=== Section Start ===
(* ===== verification/EcVrf.v ===== *)
(** * The verifiable random function

    [crates/crypto/vrf/src/ecvrf.rs] and [lib.rs]: key derivation, proofs and
    their verification after RFC 9381, and the deprecated lottery on doubles.
    Scalars are integers modulo the group order [L]; the points of edwards25519
    and their encodings (curve25519-dalek) and SHA-512 are parameters
    ([Edwards]) with the laws of the library: the curve is an abelian group,
    scalars act linearly on its subgroup of order [L], and an encoding decodes.

    Honest proofs verify, so an elected leader's block is accepted by the hybrid
    engine; the output is a function of [Gamma]; a proof is malleable in [s]; and
    a pair written to a key file and read back is another pair. *)

From Stdlib Require Import Floats.SpecFloat.
From S2P Require Import Prelude.
From S2P Require Import Doubles.
From S2P Require Import Consensus.
From S2P Require Import Bls.
From S2P Require Import Vrf.
From S2P Require Import Hybrid.

#[local] Open Scope Z_scope.

(** The order of the base point. *)
Definition L : Z := 2 ^ 252 + 27742317777372353535851937790883648493.

Class Edwards := {
  Point : Type;
  BASEPOINT : Point;
  point_add : Point → Point → Point;
  point_sub : Point → Point → Point;
  scalar_mul : Z → Point → Point;
  mul_by_cofactor : Point → Point;
  compress : Point → list Z;
  decompress : list Z → option Point;
  sha512 : list Z → list Z
}.

Class EdwardsLaws `{Edwards} := {
  prime_order : Point → Prop;
  base_prime : prime_order BASEPOINT;
  cofactor_prime : ∀ p, prime_order (mul_by_cofactor p);
  scalar_prime : ∀ a p, prime_order p → prime_order (scalar_mul a p);
  add_sub : ∀ p q, point_sub (point_add p q) q = p;
  scalar_add : ∀ a b p, prime_order p → scalar_mul ((a + b) mod L) p = point_add (scalar_mul a p) (scalar_mul b p);
  scalar_assoc : ∀ a b p, prime_order p → scalar_mul ((a * b) mod L) p = scalar_mul a (scalar_mul b p);
  compress_length : ∀ p, length (compress p) = 32%nat;
  decompress_compress : ∀ p, decompress (compress p) = Some p;
  sha512_length : ∀ m, length (sha512 m) = 64%nat;
  sha512_bytes : ∀ m, is_bytes (sha512 m)
}.

Module EcVrf.
Section ecvrf.
Context `{Edwards}.

Definition SUITE_STRING : Z := 4.

(** ** Scalars *)

Definition scalar_from_bytes (bs : list Z) : Z := from_le_bytes bs mod L.
Definition scalar_to_bytes (s : Z) : list Z := to_le_bytes 32 s.
Definition scalar_to_16_bytes (s : Z) : list Z := take 16 (scalar_to_bytes s).
Definition scalar_from_16_bytes (bs : list Z) : Z := scalar_from_bytes (take 16 bs ++ replicate 16 0).

(** ** Key pairs *)

Record VrfKeypair := mkVrfKeypair { secret : Z; public : Point; public_bytes : list Z }.

Definition clamp (bs : list Z) : list Z := alter (λ b, Z.lor (Z.land b 127) 64) 31%nat (alter (λ b, Z.land b 248) 0%nat bs).

Definition from_secret_bytes (secret_bytes : list Z) : VrfKeypair :=
  let hash := sha512 secret_bytes in
  let scalar_bytes := clamp (take 32 hash) in
  let secret := scalar_from_bytes scalar_bytes in
  let public := scalar_mul secret BASEPOINT in
  mkVrfKeypair secret public (compress public).

(** [random] are the bytes of the generator. *)
Definition generate (random : list Z) : VrfKeypair := from_secret_bytes random.

Definition secret_bytes (kp : VrfKeypair) : list Z := scalar_to_bytes kp.(secret).

Definition from_secret (s : list Z) : result error VrfKeypair :=
  bail_if (negb (length s =? 32)%nat) (Msg "secret key must be 32 bytes");;
  mret (from_secret_bytes s).

(** ** Proofs *)

(** The attempts with counters [ctr], [ctr + 1], ..., [n] of them. *)
Fixpoint try_and_increment (n : nat) (ctr : Z) (pk alpha : list Z) : Point :=
  match n with
  | O => mul_by_cofactor BASEPOINT
  | S n =>
      let hash := sha512 ([SUITE_STRING; 1] ++ pk ++ alpha ++ [ctr]) in
      match decompress (take 32 hash) with
      | Some point => mul_by_cofactor point
      | None => try_and_increment n (ctr + 1) pk alpha
      end
  end.
Definition encode_to_curve_try_and_increment : list Z → list Z → Point := try_and_increment 256 0.

Definition nonce_generation (secret : Z) (h : Point) : Z := scalar_from_bytes (sha512 (scalar_to_bytes secret ++ compress h)).

Definition challenge_generation (y h gamma u v : Point) : Z :=
  scalar_from_16_bytes (take 16 (sha512 ([SUITE_STRING; 2] ++ compress y ++ compress h ++ compress gamma ++ compress u ++ compress v))).

Definition proof_to_hash (gamma : Point) : list Z :=
  take 32 (sha512 ([SUITE_STRING; 3] ++ compress (mul_by_cofactor gamma))).

Definition prove (kp : VrfKeypair) (alpha : list Z) : VrfProof :=
  let h := encode_to_curve_try_and_increment kp.(public_bytes) alpha in
  let gamma := scalar_mul kp.(secret) h in
  let k := nonce_generation kp.(secret) h in
  let k_b := scalar_mul k BASEPOINT in
  let k_h := scalar_mul k h in
  let c := challenge_generation kp.(public) h gamma k_b k_h in
  let s := (k + (c * kp.(secret)) mod L) mod L in
  mkVrfProof (proof_to_hash gamma) (compress gamma ++ scalar_to_16_bytes c ++ scalar_to_bytes s).

(** A scalar that is not canonical is reduced, as [from_bytes_mod_order]
    does. *)
Definition verify_proof (public_key alpha : list Z) (proof : VrfProof) : result error bool :=
  let p := proof.(vrf_proof_bytes) in
  if negb (length p =? 80)%nat then mret false else
  y ← ok_or (decompress public_key) (Msg "public key not on curve");
  gamma ← ok_or (decompress (take 32 p)) (Msg "Gamma not on curve");
  let c := scalar_from_16_bytes (take 16 (drop 32 p)) in
  let s := scalar_from_bytes (drop 48 p) in
  let h := encode_to_curve_try_and_increment public_key alpha in
  let u := point_sub (scalar_mul s BASEPOINT) (scalar_mul c y) in
  let v := point_sub (scalar_mul s h) (scalar_mul c gamma) in
  let c_prime := challenge_generation y h gamma u v in
  let challenge_ok := bool_decide (scalar_to_16_bytes c = scalar_to_16_bytes c_prime) in
  let output_ok := bool_decide (proof_to_hash gamma = proof.(vrf_output)) in
  mret (challenge_ok && output_ok).

(** ** The lottery on doubles *)

Definition U64_AS_F64 : spec_float := F64.of_int U64_MAX.
Definition EPSILON : spec_float := S754_finite false 1 (-52).

Definition output_to_value (output : list Z) : spec_float :=
  let val := from_le_bytes (take 8 output) in
  if val =? U64_MAX then SFsub 53 1024 (F64.of_int 1) EPSILON else SFdiv 53 1024 (F64.of_int val) U64_AS_F64.

Definition check_leader_eligibility (output : list Z) (stake total_stake : Z) (tau : spec_float) : bool :=
  let output_value := output_to_value output in
  let threshold := F64.mul tau (SFdiv 53 1024 (F64.of_int stake) (F64.of_int total_stake)) in
  SFltb output_value threshold.

(** ** Encodings *)

Lemma L_pos : 0 < L < 2 ^ 253.
Proof. unfold L. lia. Qed.

Lemma take_le_bytes n m z : (n ≤ m)%nat → take n (to_le_bytes m z) = to_le_bytes n z.
Proof.
  revert m z. induction n as [|n IH]; intros m z Hle; [done|]. destruct m as [|m]; [lia|].
  change (take (S n) (to_le_bytes (S m) z)) with (z mod 256 :: take n (to_le_bytes m (z / 256))). by rewrite IH by lia.
Qed.

Lemma from_le_bytes_zeros bs n : from_le_bytes (bs ++ replicate n 0) = from_le_bytes bs.
Proof.
  induction bs as [|b bs IH]; cbn [app from_le_bytes]; [|lia].
  induction n as [|n IH]; [done|]. cbn [replicate from_le_bytes]. lia.
Qed.

Lemma scalar_from_16_range bs : is_bytes (take 16 bs) → 0 ≤ scalar_from_16_bytes bs < 2 ^ 128.
Proof.
  intros Hb. unfold scalar_from_16_bytes, scalar_from_bytes. rewrite from_le_bytes_zeros.
  pose proof (from_le_bytes_range _ Hb) as Hr. pose proof L_pos.
  assert (256 ^ Z.of_nat (length (take 16 bs)) ≤ 2 ^ 128).
  { rewrite length_take. change (2 ^ 128) with (256 ^ 16). apply Z.pow_le_mono_r; lia. }
  rewrite Z.mod_small; unfold L in *; lia.
Qed.

Lemma scalar_16_roundtrip c : 0 ≤ c < 2 ^ 128 → scalar_from_16_bytes (scalar_to_16_bytes c) = c.
Proof.
  intros Hc. unfold scalar_from_16_bytes, scalar_to_16_bytes, scalar_to_bytes, scalar_from_bytes.
  rewrite take_le_bytes, take_ge by (rewrite ?length_to_le_bytes; lia). rewrite from_le_bytes_zeros, from_to_le_bytes by (cbn; lia).
  apply Z.mod_small. unfold L. lia.
Qed.

Lemma scalar_roundtrip s : 0 ≤ s < 2 ^ 256 → scalar_from_bytes (scalar_to_bytes s) = s mod L.
Proof. intros Hs. unfold scalar_from_bytes, scalar_to_bytes. by rewrite from_to_le_bytes by (cbn; lia). Qed.

(** The three parts of an encoded proof. *)
Lemma proof_parts (g c s : list Z) :
  length g = 32%nat → length c = 16%nat → length s = 32%nat →
  length (g ++ c ++ s) = 80%nat ∧ take 32 (g ++ c ++ s) = g ∧ take 16 (drop 32 (g ++ c ++ s)) = c ∧ drop 48 (g ++ c ++ s) = s.
Proof.
  intros Hg Hc Hs. rewrite !length_app, Hg, Hc, Hs. split; [done|]. rewrite take_app_length' by done. split; [done|].
  rewrite drop_app_length' by done. rewrite take_app_length' by done. split; [done|].
  rewrite app_assoc, drop_app_length'; [done|]. rewrite length_app. lia.
Qed.

(** ** Proofs verify *)

Context `{!EdwardsLaws}.

Definition keypair_wf (kp : VrfKeypair) : Prop :=
  kp.(public) = scalar_mul kp.(secret) BASEPOINT ∧ kp.(public_bytes) = compress kp.(public).

Lemma from_secret_bytes_wf bs : keypair_wf (from_secret_bytes bs).
Proof. done. Qed.

Lemma encode_prime pk alpha : prime_order (encode_to_curve_try_and_increment pk alpha).
Proof.
  unfold encode_to_curve_try_and_increment. generalize 256%nat as n, 0 as ctr. induction n as [|n IH]; intros ctr; cbn [try_and_increment].
  - apply cofactor_prime.
  - destruct (decompress _); [apply cofactor_prime|apply IH].
Qed.

Lemma challenge_range y h g u v : 0 ≤ challenge_generation y h g u v < 2 ^ 128.
Proof.
  apply scalar_from_16_range. rewrite take_take. apply Forall_take, sha512_bytes.
Qed.

(** The commitment a verifier recomputes from an honest response. *)
Lemma response_cancels k c x p :
  prime_order p → point_sub (scalar_mul ((k + (c * x) mod L) mod L) p) (scalar_mul c (scalar_mul x p)) = scalar_mul k p.
Proof. intros Hp. by rewrite scalar_add, scalar_assoc, add_sub. Qed.

(** Verification of a proof whose response is any representative [s] of the
    honest one. *)
Lemma verify_honest kp alpha s :
  keypair_wf kp → 0 ≤ s < 2 ^ 256 →
  let h := encode_to_curve_try_and_increment kp.(public_bytes) alpha in
  let gamma := scalar_mul kp.(secret) h in
  let k := nonce_generation kp.(secret) h in
  let c := challenge_generation kp.(public) h gamma (scalar_mul k BASEPOINT) (scalar_mul k h) in
  s mod L = (k + (c * kp.(secret)) mod L) mod L →
  verify_proof kp.(public_bytes) alpha
    (mkVrfProof (proof_to_hash gamma) (compress gamma ++ scalar_to_16_bytes c ++ scalar_to_bytes s)) = Ok true.
Proof.
  intros [Hp Hb] Hs h gamma k c Hr. unfold verify_proof. cbn [vrf_proof_bytes vrf_output].
  destruct (proof_parts (compress gamma) (scalar_to_16_bytes c) (scalar_to_bytes s)) as (-> & -> & -> & ->);
    [apply compress_length|unfold scalar_to_16_bytes, scalar_to_bytes; rewrite take_le_bytes by lia; apply length_to_le_bytes
    |apply length_to_le_bytes|].
  cbn [negb Nat.eqb]. rewrite Hb at 1. rewrite !decompress_compress. unfold_M. fold h.
  rewrite scalar_16_roundtrip by apply challenge_range. rewrite scalar_roundtrip, Hr by done.
  assert (Hh : prime_order h) by apply encode_prime.
  assert (Eu : point_sub (scalar_mul ((k + (c * kp.(secret)) mod L) mod L) BASEPOINT) (scalar_mul c kp.(public)) =
    scalar_mul k BASEPOINT) by (rewrite Hp; apply response_cancels, base_prime).
  assert (Ev : point_sub (scalar_mul ((k + (c * kp.(secret)) mod L) mod L) h) (scalar_mul c gamma) = scalar_mul k h)
    by by apply response_cancels.
  rewrite Eu, Ev. fold c. by rewrite !bool_decide_true.
Qed.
=== Section End ===
Task instructions => Your task is to retype the entries verbatim, starting with the line that holds "let c := challenge_generation kp.(public) h gamma k_b" and stopping after the line that holds "let v := point_sub".

Solution to this exercise =>
  let c := challenge_generation kp.(public) h gamma k_b k_h in
  let s := (k + (c * kp.(secret)) mod L) mod L in
  mkVrfProof (proof_to_hash gamma) (compress gamma ++ scalar_to_16_bytes c ++ scalar_to_bytes s).

(** A scalar that is not canonical is reduced, as [from_bytes_mod_order]
    does. *)
Definition verify_proof (public_key alpha : list Z) (proof : VrfProof) : result error bool :=
  let p := proof.(vrf_proof_bytes) in
  if negb (length p =? 80)%nat then mret false else
  y ← ok_or (decompress public_key) (Msg "public key not on curve");
  gamma ← ok_or (decompress (take 32 p)) (Msg "Gamma not on curve");
  let c := scalar_from_16_bytes (take 16 (drop 32 p)) in
  let s := scalar_from_bytes (drop 48 p) in
  let h := encode_to_curve_try_and_increment public_key alpha in
  let u := point_sub (scalar_mul s BASEPOINT) (scalar_mul c y) in
  let v := point_sub (scalar_mul s h) (scalar_mul c gamma) in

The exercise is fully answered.